We don’t live in a society that supports quitting. Anything. Giving up alcohol in 2019 is like showing up for an AA meeting only to be greeted by shots of tequila and motivational handouts that say “it’s okay once in a while…”
It took me about 6 months to actually quit the sauce, altogether. Every time I told myself that this was it, I’d have another bad day and meme after meme on Facebook justified (in my head) that wine was the Land of Milk and Honey for mothers. Or we would go out to dinner with family that orders by the bottle, and that was all I needed to postpone my cutback another day.
Then, in 2016, I got pregnant, so wine was officially off the table. That’s when things got weird.
It’s either I was too tipsy to realize how weird things were before, or the result of me no longer drinking – when I used to be a regular partaker – was that things became uncomfortable between me and the general crowd in which I find myself often.

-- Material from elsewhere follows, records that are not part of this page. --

Lemma send_entry_spec msg k d q m n : peers_ok n -> sendingMap n !! k = Some d -> store n !! d_peer d = Some q ->
  send_entry msg k (mkHost m n) =
  if decide (entry_full n d q) then Timeout
  else Done (tt, with_net (upd_sendingMap (insert k (mkDelayed (d_peer d) (delayed_after n msg d q))))
              (put (d_peer d) (peer_after n msg d q) (mkHost m n))).
Proof.
  intros Hok Hd Hq. pose proof (po_keys n Hok k d Hd) as Ha.
  unfold send_entry. rewrite net_gets_bind. cbn [net]. rewrite Hd.
  rewrite (bind_Done (of_option _) _ _ d (mkHost m n)) by done.
  rewrite (bind_Done _ _ _ _ _ (getIPPort_addr (d_peer d) k (mkHost m n) Ha)).
  rewrite (bind_Done _ _ _ _ _ (contains_miner n m k Hok)), (known_entry n k d Hok Hd).
  unfold peer_after, delayed_after. destruct (decide (d_peer d ∈ minerConns n)) as [Hp|Hp].
  - rewrite bool_decide_eq_true_2 by done.
    assert (E : isConnectionAlreadyInSendingMap (d_peer d) (mkHost m n) = Done ((true, false), mkHost m n)).
    { change (isConnectionAlreadyInSendingMap (d_peer d) (mkHost m n)) with
        (connection_in (range_addresses (dom (sendingMap n))) (d_peer d) (mkHost m n)).
      rewrite (connection_in_spec _ _ k); [|exact (po_keys n Hok)|done|intros x; by rewrite elem_of_range_addresses, elem_of_dom].
      cbn. rewrite Hd, decide_True by (apply elem_of_range_addresses, elem_of_dom; eauto). by rewrite decide_True. }
    rewrite (bind_Done _ _ _ _ _ E). cbn beta iota.
    rewrite net_gets_bind. cbn [net]. rewrite Hd.
    rewrite (bind_Done (of_option _) _ _ d (mkHost m n)) by done. cbv zeta.
    destruct (decide (entry_full n d q)) as [ [_ Hl]|Hl].
    { unfold mbind at 1, M_bind at 1. by rewrite (push_ch_full _ q). }
    rewrite (bind_Done _ _ _ _ _ (push_ch_room (d_peer d) q msg (mkHost m n) Hq
      ltac:(apply Nat.lt_nge; intros ?; by apply Hl))).
    rewrite (bind_Done _ _ _ _ _ (send_delayed_spec _ _ _ _ _ (store_put _ _ _))). rewrite put_put.
    cbn [ch set_ch andb]. rewrite length_app. cbn [length].
    replace (100 - (length (ch q) + 1))%nat with (99 - length (ch q))%nat by lia.
    assert (El : drop (Nat.min (length (delayedMessages d)) (99 - length (ch q))) (delayedMessages d) =
                 drop (99 - length (ch q)) (delayedMessages d)).
    { destruct (Nat.le_gt_cases (99 - length (ch q)) (length (delayedMessages d))).
      - by rewrite Nat.min_r by lia.
      - rewrite Nat.min_l by lia. by rewrite !drop_ge by lia. }
    rewrite El, <-app_assoc. reflexivity.
  - rewrite bool_decide_eq_false_2, (decide_False (P := entry_full n d q)) by (done || by intros [ ]).
    rewrite put_id by done. reflexivity.
Qed.
(** A registered miner that pings again with another port moves to an address
    without entry; being registered once more does not give it one, and the next
    broadcast dereferences the missing entry. *)
Definition port_8002 : bytes := drop 5 (PrepareHandshake MINER_PING 8002).
Definition moved : Host := state_of joined (processIncomingMsg self 0 MINER_PING port_8002 joined).
Definition rejoined : Host := state_of moved (peerConn 0 moved).

Example second_ping_stops :
  processIncomingMsg self 0 MINER_PING port_8002 joined = Done (tt, moved) /\ peerConn 0 moved = Done (tt, rejoined) /\
  sendAndSearchMessages (getTime 7) moved = Panic /\ sendAndSearchMessages (getTime 7) rejoined = Panic.
Proof.
  split; [apply done_state; by vm_compute|]. split; [apply done_state; by vm_compute|]. split; by vm_compute.
Qed.

Lemma connections_invariant_witness :
  rtc (step self boot false) start sent /\ peers_ok (net sent) /\ elements (minerConns (net sent)) = [0%nat].
Proof.
  assert (R : rtc (step self boot false) start sent).
  { apply (rtc_l _ _ pinged).
    { apply (step_new self boot false (str_bytes "10.0.0.1:5011") [PrepareHandshake MINER_PING 8001]), done_state. by vm_compute. }
    apply (rtc_l _ _ joined); [apply (step_register self boot false 0), done_state; by vm_compute|].
    apply (rtc_l _ _ sent); [apply (step_broadcast self boot false (getTime 7)), done_state; by vm_compute|]. apply rtc_refl. }
  split; [exact R|]. split; [|by vm_compute].
  exact (proj2 (connections_invariant self boot false start sent eq_refl R) eq_refl).
Defined.

Lemma h4_room p q : p ∈ minerConns (net h4) -> store (net h4) !! p = Some q -> (length (ch q) < 100)%nat.
Proof.
  intros Hp%elem_of_elements Hq. assert (E : elements (minerConns (net h4)) = [0%nat]) by by vm_compute.
  rewrite E in Hp. apply list_elem_of_singleton in Hp as ->. vm_compute in Hq. injection Hq as <-. cbn. lia.
Qed.
(* ===== verification/KeyFileLemmas.v ===== *)
(** * Lemmas on key files

    Lines that survive writing and reading, and what the readers give for
    files that hold such lines. *)

From S2P Require Import Prelude Format Chameleon Protocol Node Base64 Verify Validate KeyFiles.

(** ** Lines *)

Definition plain (l : bytes) : Prop := Forall (fun c => line_break c = false) l /\ Z.of_nat (length l) <= 65535.

Lemma not_break c : line_break c = false -> c <> newline /\ c <> Byte.x0d.
Proof. unfold line_break. rewrite orb_false_iff, !bool_decide_eq_false. done. Qed.

Lemma cut_line_app l rest : Forall (fun c => line_break c = false) l -> cut_line (l ++ newline :: rest) = (l, Some rest).
Proof.
  induction 1 as [|c l Hc _ IH]; [done|]. cbn [cut_line app]. apply not_break in Hc as [Hc _].
  by rewrite bool_decide_eq_false_2, IH.
Qed.

Lemma cut_line_end l : Forall (fun c => line_break c = false) l -> cut_line l = (l, None).
Proof.
  induction 1 as [|c l Hc _ IH]; [done|]. cbn [cut_line]. apply not_break in Hc as [Hc _].
  by rewrite bool_decide_eq_false_2, IH.
Qed.

Lemma ReadString_line l rest : Forall (fun c => line_break c = false) l -> ReadString (l ++ newline :: rest) = (l, None, rest).
Proof. intros H. unfold ReadString. by rewrite cut_line_app. Qed.

Lemma drop_cr_plain l : Forall (fun c => line_break c = false) l -> drop_cr l = l.
Proof.
  intros H. unfold drop_cr. destruct (last l) as [c|] eqn:E; [|done]. apply last_Some_elem_of in E.
  rewrite Forall_forall in H. apply H, not_break in E as [_ E]. by destruct c.
Qed.

Definition unlines (ls : list bytes) : bytes := concat (map (fun l => l ++ [newline]) ls).

Lemma scan_unlines ls tail fuel : Forall plain ls -> plain tail -> (length (unlines ls ++ tail) < fuel)%nat ->
  scan_lines fuel (unlines ls ++ tail) = (ls ++ match tail with [] => [] | _ => [tail] end, None).
Proof.
  intros Hls [Ht Hlt]. revert fuel. induction Hls as [|l ls [Hl Hll] _ IH]; intros [|fuel] Hf; try (cbn in Hf; lia).
  - cbn [unlines map concat app]. destruct tail as [|c t] eqn:E; [done|]. rewrite <-E in *. cbn [scan_lines].
    rewrite E at 1. rewrite cut_line_end by done. rewrite (proj2 (Z.ltb_ge _ _)) by done. by rewrite drop_cr_plain.
  - assert (E : unlines (l :: ls) ++ tail = l ++ newline :: (unlines ls ++ tail)).
    { unfold unlines. cbn [map concat]. by rewrite <-!app_assoc. }
    rewrite E in *. rewrite length_app in Hf. cbn [length] in Hf.
    assert (Hne : forall A (x y : A), match l ++ newline :: (unlines ls ++ tail) with [] => x | _ => y end = y) by (by destruct l).
    cbn [scan_lines]. rewrite Hne, cut_line_app, (proj2 (Z.ltb_ge _ _)), drop_cr_plain by done.
    by rewrite IH by lia.
Qed.

Lemma Scanner_lines ls tail : Forall plain ls -> plain tail ->
  Scanner (unlines ls ++ tail) = (ls ++ match tail with [] => [] | _ => [tail] end, None).
Proof. intros. apply scan_unlines; [done..|lia]. Qed.

Lemma plain_nil : plain [].
Proof. split; [constructor|done]. Qed.

(** ** Numbers as lines *)

Lemma digit_no_break d : 0 <= d < 16 -> line_break (digit_char d) = false.
Proof.
  intros Hd. pose proof (digit_char_val d Hd) as H. unfold line_break.
  rewrite !bool_decide_eq_false_2; [done|intros E; rewrite E in H; revert H; case_match; vm_compute (bval _); lia..].
Qed.

Lemma hex_no_break n : 0 <= n -> Forall (fun c => line_break c = false) (fmt_int 16 n).
Proof.
  intros Hn. unfold fmt_int. rewrite (proj2 (Z.ltb_ge _ _)) by done.
  eapply Forall_impl; [apply (fmt_nat_chars 16); [lia|done]|]. intros c (d & Hd & ->). by apply digit_no_break.
Qed.

Lemma length_digits_le b fuel n : (length (digits_le b fuel n) <= fuel)%nat.
Proof. revert n. induction fuel as [|fuel IH]; intros n; [done|]. cbn. specialize (IH (n / b)). case_match; cbn; lia. Qed.

Lemma plain_hex n : 0 <= n -> Z.log2 n < 65535 -> plain (hex n).
Proof.
  intros Hn Hl. split; [by apply hex_no_break|]. unfold hex, fmt_int, HEX_BASE. rewrite (proj2 (Z.ltb_ge _ _)) by done.
  unfold fmt_nat, digits. rewrite length_fmap, length_rev.
  pose proof (length_digits_le 16 (S (Z.to_nat (Z.log2 n))) n). pose proof (Z.log2_nonneg n). lia.
Qed.

Lemma length_b64 s : (length (b64_encode s) <= 4 + 2 * length s)%nat.
Proof. induction s as [|a|a b|a b c s IH] using bytes_ind3; cbn [b64_encode length]; lia. Qed.

(** RSA numbers of any size in use. *)
Definition key_number (n : Z) : Prop := 0 <= n < 2 ^ (8 * 1024).

Lemma plain_number n : key_number n -> plain (encode_number n).
Proof.
  intros Hn. split; [apply b64_lines|]. unfold encode_number. pose proof (length_b64 (min_bytes n)) as Hl.
  rewrite length_min_bytes in Hl. pose proof (nbytes_le n 1024 Hn). lia.
Qed.

Lemma fromBase64_number n : 0 <= n -> fromBase64 (encode_number n) None = (Some n, None).
Proof. intros. unfold fromBase64, encode_number. by rewrite b64_roundtrip, be_val_min_bytes. Qed.
(* ===== verification/NodeTypes.v ===== *)
(** * Well-typed states of a node

    What the maps of a node hold, whatever it received: an account is kept
    under the hash of its address, with a balance and a counter of their
    widths; a block is kept under its own hash, without the copy of the state,
    and without its transactions only if they are aggregated; the stash has at most a hundred blocks, all of different hashes; the
    parameters are within their bounds. [preserves f] says that [f] keeps this;
    a program preserves it when its leaves do. *)

From S2P Require Import Prelude GoLib Format Chameleon Protocol Merkle BlockFields Node Storage Ledger Params StateChange.
From S2P Require Import StateLemmas Validation PoS ParamLemmas Verify AddTx Aggregate BlockPrep LongestChain ChainLemmas Fetch Validate FetchLemmas CheckLemmas InitState.

(** ** The types *)

(** What is stored was decoded: the copy of the state is not encoded. *)
Definition keyed (key : Block -> hash) (bucket : gmap hash Block) : Prop :=
  map_Forall (fun h b => key b = h /\ blk_StateCopy b = ∅) bucket.

Record buckets_typed (d : Buckets) : Prop := {
  bt_open : keyed blk_Hash (openblocks d);
  bt_closed : keyed blk_Hash (closedblocks d);
  bt_without : keyed blk_HashWithoutTx (closedblockswithouttx d);
  bt_aggregated : map_Forall (fun _ b => blk_Aggregated b = true) (closedblockswithouttx d);
  bt_last : keyed blk_Hash (lastclosedblock d)
}.

Definition stash_typed (l : list Block) : Prop := NoDup (map blk_Hash l) /\ (length l <= 100)%nat.

Record ledger_typed `{DG : Digests} (l : Ledger) : Prop := {
  lt_accounts : map_Forall (fun h a => Account_Hash a = h /\ account_ok a) (State l);
  lt_roots : map_Forall (fun h a => SerializeHashContent (VBytes a) = h) (RootKeys l)
}.

Record chain_typed (c : Chain) : Prop := {
  ct_parameters : chain_ok c;
  ct_target : Forall is_u8 (target c)
}.

Record node_ok `{DG : Digests} (m : Miner) : Prop := {
  no_ledger : ledger_typed (ledger m);
  no_stash : stash_typed (ReceivedBlockStash (pool m));
  no_db : buckets_typed (db m);
  no_chain : chain_typed (chain m)
}.

(** [P] holds afterwards if it held before. *)
Definition stable (P : Miner -> Prop) (m m' : Miner) : Prop := P m -> P m'.

#[export] Instance stable_PreOrder P : PreOrder (stable P).
Proof. split; [by intros m ?|]. intros a b c Hab Hbc Ha. by apply Hbc, Hab. Qed.

Abbreviation preserves := (respects (stable node_ok)).

(** ** Maps of blocks, and the stash *)

Lemma keyed_insert key bucket h b : key b = h -> blk_StateCopy b = ∅ -> keyed key bucket -> keyed key (<[h := b]> bucket).
Proof. intros Hk Hc Hb. by apply map_Forall_insert_2. Qed.

Lemma keyed_delete key bucket h : keyed key bucket -> keyed key (delete h bucket).
Proof. apply map_Forall_delete. Qed.

Lemma keyed_empty key : keyed key ∅.
Proof. apply map_Forall_empty. Qed.

Create HintDb keyed.
#[export] Hint Resolve keyed_insert keyed_delete keyed_empty : keyed.

Lemma stashed_typed b l : stash_typed l ->
  stash_typed (if BlockAlreadyInStash l (blk_Hash b) then l
    else let stash := l ++ [b] in if Nat.ltb 100 (length stash) then drop 1 stash else stash).
Proof.
  intros [Hn Hl]. destruct (BlockAlreadyInStash l (blk_Hash b)) eqn:E; [done|]. cbv zeta.
  assert (Hnd : NoDup (map blk_Hash (l ++ [b]))).
  { rewrite map_app. apply NoDup_app. split; [done|]. split; [|apply NoDup_singleton].
    intros h (x & -> & Hx)%list_elem_of_fmap Hh%list_elem_of_singleton. apply not_true_iff_false in E. apply E.
    apply existsb_exists. exists x. split; [by apply list_elem_of_In|]. by apply bool_decide_eq_true. }
  rewrite length_app. cbn [length]. destruct (Nat.ltb_spec 100 (length l + 1)); split; [|..].
  - rewrite <-(take_drop 1 (l ++ [b])), map_app in Hnd. by apply NoDup_app in Hnd as (_ & _ & ?).
  - rewrite length_drop, length_app. cbn. lia.
  - done.
  - rewrite length_app. cbn. lia.
Qed.

Section leaves.
Context {DG : Digests}.

(** ** The leaves *)

Lemma stable_pool (f : Pool -> Pool) :
  (forall p, stash_typed (ReceivedBlockStash p) -> stash_typed (ReceivedBlockStash (f p))) -> preserves (on_pool f).
Proof. intros H m u m' [= _ <-] []. split; cbn; auto. Qed.

Lemma stable_db (f : Buckets -> Buckets) : (forall d, buckets_typed d -> buckets_typed (f d)) -> preserves (on_db f).
Proof. intros H m u m' [= _ <-] []. split; cbn; auto. Qed.

Lemma stable_chain (f : Chain -> Chain) : (forall c, chain_typed c -> chain_typed (f c)) -> preserves (on_chain f).
Proof. intros H m u m' [= _ <-] []. split; cbn; auto. Qed.

Lemma stable_ledger (f : Ledger -> Ledger) : (forall l, ledger_typed l -> ledger_typed (f l)) -> preserves (on_ledger f).
Proof. intros H m u m' [= _ <-] []. split; cbn; auto. Qed.

(** The parameters and the difficulty are not touched. *)
Lemma chain_typed_same c c' : parameterSlice c' = parameterSlice c -> activeParameters c' = activeParameters c ->
  target c' = target c -> chain_typed c -> chain_typed c'.
Proof. intros E1 E2 E3 [ [] ]. split; [split|]; by rewrite ?E1, ?E2, ?E3. Qed.

(** Neither the address nor the ranges are lost. *)
Definition sound (f : Account -> Account) : Prop :=
  forall a, acc_Address (f a) = acc_Address a /\ (account_ok a -> account_ok (f a)).

Lemma stable_update h f : sound f -> preserves (update_account h f).
Proof.
  intros Hf. apply stable_ledger. intros l [Ha Hr]. split; [|done]. cbn. intros k a Hk. unfold Account_Hash in *.
  apply lookup_alter_Some in Hk as [(-> & b & Hb & ->)|[_ Hk] ]; [|exact (Ha k a Hk)].
  destruct (Hf b) as [-> Hs]. destruct (Ha k b Hb). auto.
Qed.

Lemma sound_credit x : sound (credit x).
Proof. split; [done|apply account_ok_credit]. Qed.
Lemma sound_debit x : sound (debit x).
Proof. split; [done|apply account_ok_debit]. Qed.
Lemma sound_inc : sound inc_TxCnt.
Proof. split; [done|apply account_ok_inc]. Qed.
Lemma sound_dec : sound dec_TxCnt.
Proof. split; [done|apply account_ok_dec]. Qed.
Lemma sound_IsStaking v : sound (set_IsStaking v).
Proof. by split. Qed.
Lemma sound_CommitmentKey v : sound (set_CommitmentKey v).
Proof. by split. Qed.
Lemma sound_StakingBlockHeight v : sound (set_StakingBlockHeight v).
Proof. by split. Qed.
Lemma sound_contract r : sound (set_contract_state r).
Proof. by split. Qed.
Lemma sound_unstake v : sound (unstake_below v).
Proof. intros a. unfold unstake_below. by destruct (_ && _). Qed.

Lemma stable_unstake v : preserves (on_ledger (upd_State (fmap (unstake_below v)))).
Proof.
  apply stable_ledger. intros l [Ha Hr]. split; [|done]. cbn. intros k a Hk.
  apply lookup_fmap_Some in Hk as (b & <- & Hb). destruct (sound_unstake v b) as [E Hs]. destruct (Ha k b Hb).
  unfold Account_Hash in *. rewrite E. auto.
Qed.

Lemma stable_new_account h a : Account_Hash a = h -> account_ok a -> preserves (on_ledger (upd_State (insert h a))).
Proof. intros Hh Ha. apply stable_ledger. intros l [Hs Hr]. split; [|done]. by apply map_Forall_insert_2. Qed.

Lemma stable_delete_account h : preserves (on_ledger (upd_State (delete h))).
Proof. apply stable_ledger. intros l [Hs Hr]. split; [|done]. by apply map_Forall_delete. Qed.

Lemma stable_set_parameters h p : preserves (on_ledger (set_parameters h p)).
Proof. by apply stable_ledger; intros l []. Qed.

Lemma stable_new_root h a : SerializeHashContent (VBytes a) = h -> preserves (on_ledger (upd_RootKeys (insert h a))).
Proof. intros Hh. apply stable_ledger. intros l [Hs Hr]. split; [done|]. by apply map_Forall_insert_2. Qed.

Lemma stable_delete_root h : preserves (on_ledger (upd_RootKeys (delete h))).
Proof. apply stable_ledger. intros l [Hs Hr]. split; [done|]. by apply map_Forall_delete. Qed.
End leaves.

Create HintDb typed.
#[export] Hint Extern 1 (respects _ (gets _)) => apply respects_gets, _ : typed.
#[export] Hint Extern 1 (respects _ (mret _)) => apply respects_ret, _ : typed.
#[export] Hint Extern 1 (respects _ (of_option _)) => apply respects_of_option, _ : typed.
#[export] Hint Extern 1 (respects _ panic) => apply respects_panic : typed.
#[export] Hint Extern 1 (respects _ timeout) => apply respects_timeout : typed.
#[export] Hint Extern 1 (respects _ (tx_hash _)) => apply reads_tx_hash, _ : typed.
#[export] Hint Extern 1 (respects _ (on_pool _)) => by apply stable_pool : typed.
#[export] Hint Extern 1 (respects _ (on_chain _)) =>
  apply stable_chain; intros; eapply chain_typed_same; [..|eassumption]; reflexivity : typed.
#[export] Hint Resolve stable_update stable_unstake stable_delete_account stable_set_parameters stable_delete_root
  sound_credit sound_debit sound_inc sound_dec sound_IsStaking sound_CommitmentKey sound_StakingBlockHeight sound_contract : typed.

(** Through binds, branches and loops down to the leaves. *)
Ltac typed_step :=
  match goal with
  | |- respects _ (_ ≫= _) => apply respects_bind; [apply _| |intros]
  | |- respects _ (for_each _ _) => apply for_each_respects; [apply _|intros]
  | |- respects _ (match ?x with _ => _ end) => destruct x
  | |- respects _ ((match ?x with _ => _ end) _) => destruct x
  | |- respects _ _ => solve [auto with typed]
  end.
Ltac typed := cbv zeta; repeat typed_step.

(** ** Storage *)

Section storage.
Context {DG : Digests}.

Ltac bucket := apply stable_db; intros d []; split; cbn; auto with keyed; by apply map_Forall_delete.

Lemma stable_WriteOpenBlock b : preserves (WriteOpenBlock b).
Proof. bucket. Qed.
Lemma stable_WriteClosedBlock b : preserves (WriteClosedBlock b).
Proof. bucket. Qed.
Lemma stable_WriteClosedBlockWithoutTx b : blk_Aggregated b = true -> preserves (WriteClosedBlockWithoutTx b).
Proof. intros Ha. apply stable_db. intros d []. split; cbn; auto with keyed. by apply map_Forall_insert_2. Qed.
Lemma stable_WriteLastClosedBlock b : preserves (WriteLastClosedBlock b).
Proof. bucket. Qed.
Lemma stable_WriteBlockHashByTxHash h k : preserves (WriteBlockHashByTxHash h k).
Proof. bucket. Qed.
Lemma stable_DeleteOpenBlock h : preserves (DeleteOpenBlock h).
Proof. bucket. Qed.
Lemma stable_DeleteClosedBlock h : preserves (DeleteClosedBlock h).
Proof. bucket. Qed.
Lemma stable_DeleteClosedBlockWithoutTx h : preserves (DeleteClosedBlockWithoutTx h).
Proof. bucket. Qed.
Lemma stable_DeleteAllLastClosedBlock : preserves DeleteAllLastClosedBlock.
Proof. bucket. Qed.
Lemma stable_put_closed h tx : preserves (on_db (put_closed h tx)).
Proof. destruct tx; bucket. Qed.
Lemma stable_delete_closed h tx : preserves (on_db (delete_closed h tx)).
Proof. destruct tx; bucket. Qed.
Lemma stable_WriteToReceivedStash b : preserves (WriteToReceivedStash b).
Proof. apply stable_pool. intros p. apply stashed_typed. Qed.
#[local] Hint Resolve stable_WriteClosedBlock stable_DeleteClosedBlock stable_put_closed stable_delete_closed : typed.
#[local] Hint Extern 1 (respects _ (WriteClosedBlockWithoutTx _)) => by apply stable_WriteClosedBlockWithoutTx : typed.

Lemma stable_WriteOpenTx tx : preserves (WriteOpenTx tx).
Proof. unfold WriteOpenTx, WriteTxcntToTx. typed. Qed.
Lemma stable_WriteINVALIDOpenTx tx : preserves (WriteINVALIDOpenTx tx).
Proof. unfold WriteINVALIDOpenTx. typed. Qed.
Lemma stable_WriteBootstrapTxReceived tx : preserves (WriteBootstrapTxReceived tx).
Proof. unfold WriteBootstrapTxReceived. typed. Qed.
Lemma stable_DeleteOpenTx tx : preserves (DeleteOpenTx tx).
Proof. unfold DeleteOpenTx. typed. Qed.
Lemma stable_DeleteINVALIDOpenTx tx : preserves (DeleteINVALIDOpenTx tx).
Proof. unfold DeleteINVALIDOpenTx. typed. Qed.
Lemma stable_WriteClosedTx tx : preserves (WriteClosedTx tx).
Proof. unfold WriteClosedTx. typed. Qed.
Lemma stable_DeleteClosedTx tx : preserves (DeleteClosedTx tx).
Proof. unfold DeleteClosedTx. typed. Qed.
Lemma stable_DeleteAllFunds : preserves DeleteAllFundsTxBeforeAggregation.
Proof. unfold DeleteAllFundsTxBeforeAggregation. typed. Qed.

Lemma stable_all_aggregated is_agg hs : preserves (all_aggregated is_agg hs).
Proof. induction hs; cbn [all_aggregated]; unfold ReadClosedTx; typed. Qed.
#[local] Hint Resolve stable_all_aggregated : typed.

Lemma stable_UpdateBlocks b : preserves (UpdateBlocksToBlocksWithoutTx b).
Proof. unfold UpdateBlocksToBlocksWithoutTx, BlockReadyToAggregate. typed. Qed.
End storage.

#[export] Hint Resolve stable_WriteOpenBlock stable_WriteClosedBlock
  stable_WriteLastClosedBlock stable_WriteBlockHashByTxHash stable_DeleteOpenBlock stable_DeleteClosedBlock
  stable_DeleteClosedBlockWithoutTx stable_DeleteAllLastClosedBlock stable_put_closed stable_delete_closed
  stable_WriteToReceivedStash stable_WriteOpenTx stable_WriteINVALIDOpenTx stable_WriteBootstrapTxReceived
  stable_DeleteOpenTx stable_DeleteINVALIDOpenTx stable_WriteClosedTx stable_DeleteClosedTx stable_DeleteAllFunds
  stable_UpdateBlocks : typed.

(** What only reads. *)
Ltac reads := unfold GetRootAccount, GetAccount, IsRootKey, account, get_account, ReadClosedTx, ReadOpenTx, ReadINVALIDOpenTx,
  ReadOpenBlock, ReadClosedBlock, ReadClosedBlockWithoutTx, read_db, ReadLastClosedBlock, ReadReceivedBlockStash,
  ReadFundsTxBeforeAggregation, ReadTxcntToTx, ReadAllClosedFundsAndAggTransactions in *.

Nonetheless, uncomfortable.
There were the people that wanted to prove to me that it was perfectly safe to drink in pregnancy.
There were those that – after I was no longer pregnant – made a big deal about how I could drink again. And when I told them I was breastfeeding, they went into the prove-it’s-safe mode again.
Now they run the gamut.
There are the people that I never realized get sloppy drunk every. single. time. I. see. them.
And there are those that ask what I’m drinking, then joke that since there’s no alcohol in my cup I must be pregnant (again).
Then there are the people that ask stupid questions when I say I stopped drinking. Like “well what do you do to have fun?” (As if the only way to have fun as an adult is to get shit faced.)
And finally there are the people who use it as an opportunity to justify their own drinking (“oh I just couldn’t do that”) or even get outright hostile towards me. As if – at the end of the day – my personal choices with regards to my body and what I put in it have anything to do with anyone else but me.
If that makes other people uncomfortable, I guess that speaks more to them and their own issues than anything else.
Wine was such a prevalent part of my narrative for years. It no longer is anymore.